● Task goal: What is needed is the number of lines in the data below that include "auto", stated by itself.

● Available data:
--*--

(* ===== verification/StreamLaws.v ===== *)
(** * Laws of lengths and writers

    [writes m b]: for any sink, the writer [m] hands over chunks whose
    concatenation is [b], in order, and stops where the sink refuses one.
    The exact-length functions are related to the builders of the framing: both
    fail with the same error, and otherwise the length is that of the bytes. *)

From S2P Require Import Prelude Monad Bytes ContractTypes Canonical CanonicalSpec CanonicalParse.
From S2P Require Import CanonicalCodec RecordTypes Digest ManifestTypes ManifestWriter.
Import Wire.

(** ** Chunks *)

Section writes.
Context {S E : Type} `{!ManifestCanonicalByteSinkV1 S E}.

Abbreviation writer_m :=
  (method (ManifestCanonicalWriterV1 S) (ManifestCanonicalWriteErrorV1 E)).

Definition write_chunks (chunks : list (list Z)) : writer_m () := for_each writer_bytes chunks.

Definition writes (m : writer_m ()) (b : list Z) : Prop :=
  ∃ chunks, concat chunks = b ∧
    ∀ w, writer_written w + len b <= U64_MAX → m w = write_chunks chunks w.

Lemma write_chunks_app c1 c2 w :
  write_chunks (c1 ++ c2) w = (write_chunks c1;; write_chunks c2) w.
Proof.
  revert w; induction c1 as [|c c1 IH]; intros w; [done|]. cbn. unfold mbind, method_bind.
  destruct (writer_bytes c w) as [[?|?] w']; [|done]. apply IH.
Qed.

Lemma write_chunks_written chunks w u w' :
  write_chunks chunks w = (Ok u, w') → writer_written w' = writer_written w + len (concat chunks).
Proof.
  revert w; induction chunks as [|c chunks IH]; intros w; cbn.
  - intros [= _ <-]. rewrite len_nil. lia.
  - unfold mbind, method_bind. destruct (writer_bytes c w) as [[[]|?] w1] eqn:E1; [|done].
    intros ->%IH. unfold writer_bytes in E1. rewrite len_app.
    destruct (u64_checked_add _ _) as [next|] eqn:Hn; [|done].
    apply u64_checked_add_Some in Hn as [-> _].
    destruct (try_extend_canonical _ _) as [[?|?] ?]; simplify_eq. cbn. lia.
Qed.

Lemma writes_eq m b b' : writes m b → b = b' → writes m b'.
Proof. by intros ? <-. Qed.

Lemma writes_bytes b : writes (writer_bytes b) b.
Proof.
  exists [b]. split; [apply app_nil_r|]. intros w _. cbn. unfold mbind, method_bind.
  by destruct (writer_bytes b w) as [[[]|?] ?].
Qed.

Lemma writes_ret : writes (mret ()) [].
Proof. by exists []. Qed.

Lemma writes_bind m k b1 b2 : writes m b1 → writes k b2 → writes (m;; k) (b1 ++ b2).
Proof.
  intros (c1 & <- & H1) (c2 & <- & H2). exists (c1 ++ c2). split; [apply concat_app|].
  intros w Hw. rewrite len_app in Hw. pose proof (len_nonneg (concat c2)).
  rewrite write_chunks_app. unfold mbind, method_bind. rewrite H1 by lia.
  destruct (write_chunks c1 w) as [[u|?] w'] eqn:Ec; [|done].
  apply write_chunks_written in Ec. apply H2. lia.
Qed.

Lemma writes_canonical {A} (r : contract A) a (k : A → writer_m ()) b :
  r = Ok a → writes (k a) b → writes (canonical r ≫= k) b.
Proof. by intros ->. Qed.

Lemma writes_object_header ty n :
  writes (object_header ty n)
    (be_bytes 2 ty ++ be_bytes 2 EFFECT_IR_V2_WIRE_VERSION ++ be_bytes 2 n).
Proof. repeat apply writes_bind; apply writes_bytes. Qed.

Lemma writes_enum_header v n :
  v ≠ 0 → writes (enum_header v n) (be_bytes 2 v ++ be_bytes 2 n).
Proof.
  intros Hv. unfold enum_header. rewrite (proj2 (Z.eqb_neq _ _)) by done.
  apply writes_bind; apply writes_bytes.
Qed.

Lemma writes_field_header t w n :
  t ≠ 0 → n <= U64_MAX →
  writes (field_header t w n) (be_bytes 2 t ++ [WireType_as_u8 w] ++ be_bytes 8 n).
Proof.
  intros Ht Hn. unfold field_header. rewrite (proj2 (Z.eqb_neq _ _)) by done.
  eapply writes_canonical; [by apply try_width_Ok|].
  repeat apply writes_bind; apply writes_bytes.
Qed.

Lemma writes_list_header n :
  n <= EFFECT_IR_V2_MAX_COLLECTION_ITEMS → writes (list_header n) (be_bytes 8 n).
Proof.
  intros Hn. eapply writes_canonical; [|apply writes_bytes]. unfold canonical_collection_count.
  rewrite (proj2 (try_width_Ok _ _ _ n)) by (split; [done|size_lia]). rewrite bind_Ok.
  by rewrite (proj2 (Z.ltb_ge _ _)).
Qed.

Lemma writes_list_item_header n : n <= U64_MAX → writes (list_item_header n) (be_bytes 8 n).
Proof. intros Hn. eapply writes_canonical; [by apply try_width_Ok|apply writes_bytes]. Qed.

Lemma writes_for_each {A} (f : A → writer_m ()) values bs :
  Forall2 (λ x b, writes (f x) b) values bs → writes (for_each f values) (concat bs).
Proof.
  induction 1 as [|x b values bs Hx _ IH]; [apply writes_ret|]. cbn. by apply writes_bind.
Qed.

(** A field: its header and the writer of its payload. *)
Lemma writes_field t w n p m fs k :
  t ≠ 0 → n = len p → len p <= U64_MAX → writes m p → writes k (fields_bytes fs) →
  writes (field_header t w n;; m;; k) (fields_bytes (mkField t w p :: fs)).
Proof.
  intros Ht -> Hp Hm Hk.
  eapply writes_eq; [apply writes_bind; [by apply writes_field_header|by apply writes_bind]|].
  unfold fields_bytes. cbn [flat_map]. unfold field_bytes at 2. cbn. by rewrite <- !app_assoc.
Qed.

Lemma writes_last_field t w n p m :
  t ≠ 0 → n = len p → len p <= U64_MAX → writes m p →
  writes (field_header t w n;; m) (fields_bytes [mkField t w p]).
Proof.
  intros Ht -> Hp Hm. eapply writes_eq; [apply writes_bind; [by apply writes_field_header|done]|].
  unfold fields_bytes. cbn [flat_map]. unfold field_bytes. cbn. by rewrite app_nil_r, <- !app_assoc.
Qed.

Lemma writes_object ty n fs k :
  n = len fs → writes k (fields_bytes fs) → writes (object_header ty n;; k) (object_bytes ty fs).
Proof.
  intros -> Hk. eapply writes_eq; [apply writes_bind; [apply writes_object_header|done]|].
  unfold object_bytes. by rewrite <- !app_assoc.
Qed.

Lemma writes_enum v n fs k :
  v ≠ 0 → n = len fs → writes k (fields_bytes fs) →
  writes (enum_header v n;; k) (enum_bytes v fs).
Proof.
  intros Hv -> Hk. eapply writes_eq; [apply writes_bind; [by apply writes_enum_header|done]|].
  unfold enum_bytes. by rewrite <- !app_assoc.
Qed.

Lemma writes_simple_enum v : v ≠ 0 → writes (enum_header v 0) (enum_bytes v []).
Proof.
  intros Hv. eapply writes_eq; [by apply writes_enum_header|]. unfold enum_bytes. cbn.
  by rewrite app_nil_r.
Qed.

(** Items of a list, each with its length. *)
Lemma writes_items {A} (f : A → writer_m ()) values items :
  len items <= EFFECT_IR_V2_MAX_COLLECTION_ITEMS →
  Forall2 (λ x i, writes (f x) (item_bytes i)) values items →
  writes (list_header (len values);; for_each f values) (list_bytes items).
Proof.
  intros Hl H. unfold list_bytes. apply Forall2_length in H as Hlen.
  assert (len values = len items) as -> by (unfold len; congruence).
  apply writes_bind; [by apply writes_list_header|]. rewrite flat_map_concat_map.
  apply writes_for_each. change (map item_bytes items) with (item_bytes <$> items).
  by apply Forall2_fmap_r.
Qed.
End writes.

(** ** Errors of encoders *)

Definition only_encoding {A} (r : contract A) : Prop := ∀ e, r = Err e → e = CanonicalEncoding.

Lemma only_Ok {A} (a : A) : only_encoding (Ok a).
Proof. done. Qed.

Lemma only_Err {A} : only_encoding (A:=A) (Err CanonicalEncoding).
Proof. by intros e [= <-]. Qed.

Lemma only_bind {A B} (r : contract A) (k : A → contract B) :
  only_encoding r → (∀ a, only_encoding (k a)) → only_encoding (r ≫= k).
Proof. intros Hr Hk. destruct r as [a|e]; [apply Hk|]. intros e' [= <-]. by apply Hr. Qed.

Lemma only_fmap {A B} (f : A → B) (r : contract A) : only_encoding r → only_encoding (f <$> r).
Proof. intros Hr. destruct r as [a|e]; [apply only_Ok|]. intros e' [= <-]. by apply Hr. Qed.

Lemma only_try_width max n : only_encoding (try_width max CanonicalEncoding n).
Proof. unfold try_width. case_match; [apply only_Ok|apply only_Err]. Qed.

Lemma only_add a b : only_encoding (checked_canonical_add a b).
Proof. unfold checked_canonical_add. destruct (u64_checked_add a b); [apply only_Ok|apply only_Err]. Qed.

Lemma only_payload n : only_encoding (checked_canonical_payload_length n).
Proof.
  apply only_bind; [apply only_try_width|]. intros m. case_match; [apply only_Err|apply only_Ok].
Qed.

Lemma only_add_fields n ps : only_encoding (add_field_lengths n ps).
Proof.
  revert n; induction ps as [|p ps IH]; intros n; [apply only_Ok|]. cbn.
  apply only_bind; [|intros ?; apply only_bind; [apply only_add|done]].
  apply only_bind; [apply only_add|intros; apply only_payload].
Qed.

Lemma only_add_items c n ls :
  Forall only_encoding ls → only_encoding (add_item_lengths c n ls).
Proof.
  intros H; revert c n; induction H as [|l ls Hl _ IH]; intros c n; [apply only_Ok|]. cbn.
  apply only_bind.
  { destruct (u64_checked_add c 1); [apply only_Ok|apply only_Err]. }
  intros ?. apply only_bind; [done|]. intros ?. apply only_bind; [apply only_add|]. intros ?.
  apply only_bind; [apply only_add|]. intros ?. apply IH.
Qed.

Lemma only_object ps : only_encoding (checked_canonical_object_length ps).
Proof.
  apply only_bind; [apply only_try_width|]. intros _.
  apply only_bind; [apply only_add_fields|intros; apply only_payload].
Qed.

Lemma only_enum v ps : only_encoding (checked_canonical_enum_length v ps).
Proof.
  unfold checked_canonical_enum_length. case_match; [apply only_Err|].
  apply only_bind; [apply only_try_width|]. intros _.
  apply only_bind; [apply only_add_fields|intros; apply only_payload].
Qed.

Lemma only_list n ls : Forall only_encoding ls → only_encoding (checked_canonical_list_length n ls).
Proof.
  intros Hls. apply only_bind.
  - apply only_bind; [apply only_try_width|]. intros ?. case_match; [apply only_Err|apply only_Ok].
  - intros _. apply only_bind; [by apply only_add_items|]. intros [c m].
    case_match; [apply only_payload|apply only_Err].
Qed.

Lemma only_optional o : only_encoding (checked_canonical_optional_length o).
Proof.
  destruct o; [|apply only_Ok]. apply only_bind; [apply only_add|intros; apply only_payload].
Qed.

Lemma only_field o t w p : only_encoding (ObjectBuilder_field o t w p).
Proof. unfold ObjectBuilder_field. case_match; [apply only_Err|apply only_Ok]. Qed.

Lemma only_size b : only_encoding (enforce_size b).
Proof. unfold enforce_size. case_match; [apply only_Err|apply only_Ok]. Qed.

Lemma only_put_fields previous output fs : only_encoding (put_fields_from previous output fs).
Proof.
  revert previous output; induction fs as [|f fs IH]; intros previous output; [apply only_Ok|].
  cbn. case_match; [apply only_Err|]. apply only_bind; [apply only_try_width|auto].
Qed.

Lemma only_finish_nested o : only_encoding (ObjectBuilder_finish_nested o).
Proof.
  unfold ObjectBuilder_finish_nested, put_fields.
  repeat first [apply only_bind; [|intros ?] | apply only_try_width | apply only_put_fields
               | apply only_size | apply only_Ok].
Qed.

Lemma only_encode_enum v fs : only_encoding (encode_enum v fs).
Proof.
  unfold encode_enum, put_fields. case_match; [apply only_Err|].
  repeat first [apply only_bind; [|intros ?] | apply only_try_width | apply only_put_fields
               | apply only_size | apply only_Ok].
Qed.

Lemma only_put_items output items : only_encoding (put_items output items).
Proof.
  revert output; induction items as [|i items IH]; intros output; [apply only_Ok|]. cbn.
  apply only_bind; [apply only_try_width|auto].
Qed.

Lemma only_encode_list items : only_encoding (encode_list items).
Proof.
  unfold encode_list. apply only_bind; [apply only_try_width|]. intros ?.
  case_match; [apply only_Err|].
  repeat first [apply only_bind; [|intros ?] | apply only_put_items | apply only_size | apply only_Ok].
Qed.

Lemma only_encode_optional o : only_encoding (encode_optional o).
Proof.
  unfold encode_optional. destruct o;
  repeat first [apply only_bind; [|intros ?] | apply only_try_width | apply only_size | apply only_Ok].
Qed.

Lemma only_try_map {A B} (f : A → contract B) l :
  (∀ x, only_encoding (f x)) → only_encoding (try_map f l).
Proof.
  intros Hf. induction l as [|x l IH]; [apply only_Ok|]. cbn.
  apply only_bind; [apply Hf|]. intros ?. apply only_bind; [done|]. intros. apply only_Ok.
Qed.

Lemma only_try_option {A B} (f : A → contract B) o :
  (∀ x, only_encoding (f x)) → only_encoding (try_option f o).
Proof. intros Hf. destruct o; [|apply only_Ok]. apply only_bind; [apply Hf|]. intros. apply only_Ok. Qed.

--*--

● Answer box: 2